(* ===== verification/Errs.v ===== *)
(** Go error values and [internal/errs]: the typed error of the SDK, the
    status-code table, and the predicates the resilience layer branches on. *)
From S2P Require Import Prelude Types.

Set Warnings "-register-all".

Create HintDb errs.

(** ** Error values

    A Go error is a chain of values linked by [Unwrap]. The constructors are the
    kinds of value the repository builds: a package sentinel ([errors.New] in a
    [var], compared by identity, which its text stands for), a fresh error
    without cause ([fmt.Errorf] without [%w]), an error wrapping one cause
    ([fmt.Errorf] with [%w], [text] being the whole rendered message), an error
    matching a sentinel through an [Is] method while unwrapping to a cause
    ([reconnectNotice], [streamError]), a [*errs.Error], and the nil [*errs.Error]. *)
Inductive error :=
  | ESentinel (text : string)
  | EText (text : string)
  | EWrap (text : string) (cause : error)
  | ETagged (tag : string) (cause : option error)
  | ESdk (Code Category Message Op : string) (Err : option error)
  | ESdkNil.

(** The induction principle that goes through the optional causes. *)
Section error_ind'.
Context (P : error -> Prop).
Context (Hs : forall t, P (ESentinel t)) (Ht : forall t, P (EText t)).
Context (Hw : forall t c, P c -> P (EWrap t c)).
Context (Hg : forall t c, from_option P True c -> P (ETagged t c)).
Context (Hk : forall a b c d e, from_option P True e -> P (ESdk a b c d e)).
Context (Hn : P ESdkNil).

Fixpoint error_ind' (e : error) : P e :=
  let opt (o : option error) : from_option P True o :=
    match o with Some c => error_ind' c | None => I end in
  match e with
  | ESentinel t => Hs t
  | EText t => Ht t
  | EWrap t c => Hw t c (error_ind' c)
  | ETagged t c => Hg t c (opt c)
  | ESdk a b c d x => Hk a b c d x (opt x)
  | ESdkNil => Hn
  end.
End error_ind'.

Definition DeadlineExceeded : error := ESentinel "context deadline exceeded".
Definition Canceled : error := ESentinel "context canceled".
Definition EOF : error := ESentinel "EOF".
Definition ErrUnexpectedEOF : error := ESentinel "unexpected EOF".
Definition ErrShortWrite : error := ESentinel "short write".

(** [errors.Is(err, target)] for a sentinel target. *)
Fixpoint errors_Is (e : error) (target : string) : bool :=
  match e with
  | ESentinel t => bool_decide (t = target)
  | EText _ | ESdkNil => false
  | EWrap _ c => errors_Is c target
  | ETagged tag c =>
      bool_decide (tag = target) || match c with Some c => errors_Is c target | None => false end
  | ESdk _ _ _ _ c => match c with Some c => errors_Is c target | None => false end
  end.

Definition is_sentinel (e s : error) : bool :=
  match s with ESentinel t => errors_Is e t | _ => false end.

(** [errors.As(err, &e)] for a target of type [*errs.Error]: the first one of
    the chain, nil pointers included. *)
Fixpoint errors_As (e : error) : option error :=
  match e with
  | ESentinel _ | EText _ => None
  | EWrap _ c => errors_As c
  | ETagged _ c => match c with Some c => errors_As c | None => None end
  | ESdk _ _ _ _ _ | ESdkNil => Some e
  end.

(** ** Categories and the status-code table *)
Definition CategorySuccess : string := "success".
Definition CategoryConnection : string := "connection".
Definition CategoryTimeout : string := "timeout".
Definition CategoryAPI : string := "api".
Definition CategoryAccount : string := "account".
Definition CategoryTrading : string := "trading".
Definition CategoryRateLimit : string := "rate_limit".
Definition CategoryUnknown : string := "unknown".

Record codeInfo := CodeInfo { category : string; message : string }.

Definition codeTable : list (string * codeInfo) := [
  (StatusOK, CodeInfo CategorySuccess "success");
  (StatusUnknownError, CodeInfo CategoryAPI "unknown system error");
  (StatusSignatureError, CodeInfo CategoryAPI "signature error");
  (StatusEncryptionError, CodeInfo CategoryAPI "data encryption error");
  (StatusSocketNotInitialized, CodeInfo CategoryConnection "socket not initialized");
  (StatusEndpointDeprecated, CodeInfo CategoryAPI "endpoint deprecated");
  (StatusUserNotAuthorized, CodeInfo CategoryAccount "user not authorized");
  (StatusDuplicateSubmit, CodeInfo CategoryTrading "duplicate submission");
  (StatusCallFailed, CodeInfo CategoryAPI "call failed");
  (StatusEndpointNotFound, CodeInfo CategoryAPI "endpoint not found");
  (StatusIllegalRequest, CodeInfo CategoryAPI "illegal request");
  (StatusServiceBusy, CodeInfo CategoryRateLimit "service busy, retry later");
  (StatusNotLoggedIn, CodeInfo CategoryAccount "not logged in");
  (StatusKickedOffline, CodeInfo CategoryAccount "session displaced by another login");
  (StatusLoginTimeout, CodeInfo CategoryAccount "login timeout");
  (StatusCallTimeout, CodeInfo CategoryTimeout "call timeout");
  (StatusInvalidParam, CodeInfo CategoryAPI "invalid parameter");
  (StatusConnectFailed, CodeInfo CategoryConnection "long-connection establishment failed");
  (StatusReconnecting, CodeInfo CategoryConnection "reconnecting, retry later");
  (StatusFuturesLoginTimeout, CodeInfo CategoryAccount "futures trade login timeout");
  (StatusQueryProductInfoFailed, CodeInfo CategoryAPI "query product info failed");
  (StatusQueryContractInfoFailed, CodeInfo CategoryAPI "query contract info failed")
].

(** [codeTable[code]], the two-result form. *)
Definition codeTable_lookup (code : string) : option codeInfo :=
  switch code (prod_map id Some <$> codeTable) None.

Definition KnownCode (code : string) : bool := bool_decide (is_Some (codeTable_lookup code)).

Definition CategoryForCode (code : string) : string :=
  match codeTable_lookup code with Some info => category info | None => CategoryUnknown end.

Definition MessageForCode (code : string) : string :=
  match codeTable_lookup code with Some info => message info | None => code end.

(** ** Constructors of [*errs.Error] *)
Definition New (code op message : string) : error :=
  let message := if decide (message = "") then MessageForCode code else message in
  ESdk code (CategoryForCode code) message op None.

Definition Wrap (err : option error) (code op message : string) : error :=
  match New code op message with
  | ESdk c cat m o _ => ESdk c cat m o err
  | e => e
  end.

Definition Connection (op : string) (err : option error) : error :=
  ESdk "" CategoryConnection "connection failed" op err.

Definition Timeout (op : string) (err : option error) : error :=
  ESdk "" CategoryTimeout "request timed out" op err.

(** ** Rendering *)
Fixpoint error_text (e : error) : string :=
  match e with
  | ESentinel t | EText t | EWrap t _ => t
  | ETagged tag None => tag
  | ETagged tag (Some c) => tag +:+ ": " +:+ error_text c
  | ESdkNil => "<nil>"
  | ESdk code cat msg op err =>
      let op_part := if decide (op = "") then "" else op +:+ ": " in
      let code_part := if decide (code = "" \/ code = StatusOK) then "" else code +:+ " " in
      let cause := match err with Some c => Some (error_text c) | None => None end in
      let msg :=
        if decide (msg = "") then
          if decide (code = "") then default "error" cause else MessageForCode code
        else msg in
      let cause_part :=
        match cause with
        | Some c => if bool_decide (c = "") || bool_decide (c = msg) || str_contains msg c
                    then "" else ": " +:+ c
        | None => ""
        end in
      op_part +:+ code_part +:+ msg +:+ cause_part
  end.

(** ** Inspection *)
Definition CodeOf (err : option error) : option string :=
  match err with
  | None => None
  | Some e =>
      match errors_As e with
      | Some (ESdk code _ _ _ _) => if decide (code = "") then None else Some code
      | _ => None
      end
  end.

Definition is_ctx_err (e : error) : bool := is_sentinel e DeadlineExceeded || is_sentinel e Canceled.

Definition CategoryOf (err : option error) : string :=
  match err with
  | None => CategoryUnknown
  | Some e =>
      match errors_As e with
      | Some (ESdk code cat _ _ _) => if decide (cat = "") then CategoryForCode code else cat
      | _ => if is_ctx_err e then CategoryTimeout else CategoryUnknown
      end
  end.

Definition transientCodes : list string :=
  [StatusServiceBusy; StatusCallTimeout; StatusConnectFailed; StatusReconnecting].

Definition Retryable (err : option error) : bool :=
  match err with
  | None => false
  | Some e =>
      is_ctx_err e ||
      match errors_As e with
      | Some (ESdk code cat _ _ _) =>
          bool_decide (cat = CategoryConnection) || bool_decide (cat = CategoryTimeout)
          || bool_decide (code ∈ transientCodes)
      | _ => false
      end
  end.

Definition reLoginCodes : list string :=
  [StatusNotLoggedIn; StatusKickedOffline; StatusLoginTimeout; StatusFuturesLoginTimeout].

Definition ReLoginRequired (err : option error) : bool :=
  match CodeOf err with Some code => bool_decide (code ∈ reLoginCodes) | None => false end.

Definition IsDeprecated (err : option error) : bool :=
  match CodeOf err with Some code => bool_decide (code = StatusEndpointDeprecated) | None => false end.

(** ** Properties *)

(** Case analysis on a code: one case per row of [codeTable] and one for the
    codes it does not hold. *)
Ltac code_cases :=
  unfold CategoryForCode, MessageForCode, KnownCode, codeTable_lookup in *; simpl in *;
  repeat (case_decide; [subst; simpl in * |]).

(** The errors the constructors build: a code determines the category. *)
Fixpoint err_wf (e : error) : Prop :=
  match e with
  | ESentinel _ | EText _ | ESdkNil => True
  | EWrap _ c => err_wf c
  | ETagged _ c => match c with Some c => err_wf c | None => True end
  | ESdk code cat _ _ c =>
      (code <> "" -> cat = CategoryForCode code) /\ cat <> "" /\
      match c with Some c => err_wf c | None => True end
  end.

Definition opt_wf (e : option error) : Prop := from_option err_wf True e.

Lemma CategoryForCode_nonempty code : CategoryForCode code <> "".
Proof. code_cases; done. Qed.

Lemma New_wf code op msg : err_wf (New code op msg).
Proof. simpl. auto using CategoryForCode_nonempty. Qed.

Lemma Wrap_wf err code op msg : opt_wf err -> err_wf (Wrap err code op msg).
Proof. destruct err; simpl; auto using CategoryForCode_nonempty. Qed.

Lemma Connection_wf op err : opt_wf err -> err_wf (Connection op err).
Proof. destruct err; simpl; split; try split; done. Qed.

Lemma Timeout_wf op err : opt_wf err -> err_wf (Timeout op err).
Proof. destruct err; simpl; split; try split; done. Qed.

#[export] Hint Resolve New_wf Wrap_wf Connection_wf Timeout_wf : errs.

Lemma errors_As_wf e x : err_wf e -> errors_As e = Some x -> err_wf x.
Proof.
  induction e as [t|t|t c IH|t c IH|a b c d x' IH|] using error_ind'; simpl;
    intros Hwf HA; try done; auto.
  - destruct c as [c|]; [auto | done].
  - by injection HA as <-.
  - by injection HA as <-.
Qed.

Lemma CodeOf_Some e code :
  CodeOf (Some e) = Some code ->
  exists cat msg op c, errors_As e = Some (ESdk code cat msg op c) /\ code <> "".
Proof. simpl. intros H. split_cases. eauto 8. Qed.

Lemma relogin_category code : code ∈ reLoginCodes -> CategoryForCode code = CategoryAccount.
Proof. intros Hc. repeat (apply elem_of_cons in Hc as [-> | Hc]; [done |]). set_solver. Qed.

(** Fresh Gateway errors: the codes of [retryCodes] are exactly the retried ones. *)
Definition retryCodes : list string := StatusSocketNotInitialized :: transientCodes.

Lemma retryable_New code op msg :
  Retryable (Some (New code op msg)) = bool_decide (code ∈ retryCodes).
Proof.
  simpl. code_cases; try done; exfalso; unfold retryCodes, transientCodes in *; set_solver.
Qed.

(** An error built from a Gateway status code is retried for exactly five
    codes: service busy, call timeout, connect failed, reconnecting, and (through
    its connection category) socket not initialized. *)
Theorem retryable_new_exact (code op msg : string) :
  Retryable (Some (New code op msg)) = true <->
  code = StatusSocketNotInitialized \/ code = StatusServiceBusy \/ code = StatusCallTimeout
  \/ code = StatusConnectFailed \/ code = StatusReconnecting.
Proof. rewrite retryable_New, bool_decide_eq_true. unfold retryCodes, transientCodes. set_solver. Qed.

(** An error that asks for a re-login belongs to the account category and
    is never retried for its code: only a context error elsewhere in its chain
    can make it retryable. *)
Theorem relogin_excludes_retry (e : error) :
  err_wf e -> ReLoginRequired (Some e) = true ->
  CategoryOf (Some e) = CategoryAccount /\ Retryable (Some e) = is_ctx_err e.
Proof.
  intros Hwf HR. unfold ReLoginRequired in HR. destruct (CodeOf (Some e)) as [code|] eqn:HC; [|done].
  apply bool_decide_eq_true in HR.
  apply CodeOf_Some in HC as (cat & msg & op & c & HA & Hne).
  destruct (errors_As_wf _ _ Hwf HA) as (Hcat & Hcne & _). specialize (Hcat Hne).
  rewrite relogin_category in Hcat by done. subst cat.
  unfold CategoryOf, Retryable. rewrite HA. split; [by case_decide |].
  rewrite (bool_decide_false (code ∈ transientCodes)).
  - by rewrite orb_false_r.
  - unfold reLoginCodes, transientCodes in *. set_solver.
Qed.

Lemma relogin_excludes_retry_witness :
  Retryable (Some (EWrap "order: not logged in" (New StatusNotLoggedIn "order" ""))) = false.
Proof.
  exact (proj2 (relogin_excludes_retry (EWrap "order: not logged in" (New StatusNotLoggedIn "order" ""))
    ltac:(apply New_wf) ltac:(vm_compute; reflexivity))).
Defined.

####

Within the material above, the line with "Definition CategorySuccess : string" opens the range and the line with "Definition CategoryRateLimit : string" closes it; reproduce that range word for word.

Definition CategorySuccess : string := "success".
Definition CategoryConnection : string := "connection".
Definition CategoryTimeout : string := "timeout".
Definition CategoryAPI : string := "api".
Definition CategoryAccount : string := "account".
Definition CategoryTrading : string := "trading".
Definition CategoryRateLimit : string := "rate_limit".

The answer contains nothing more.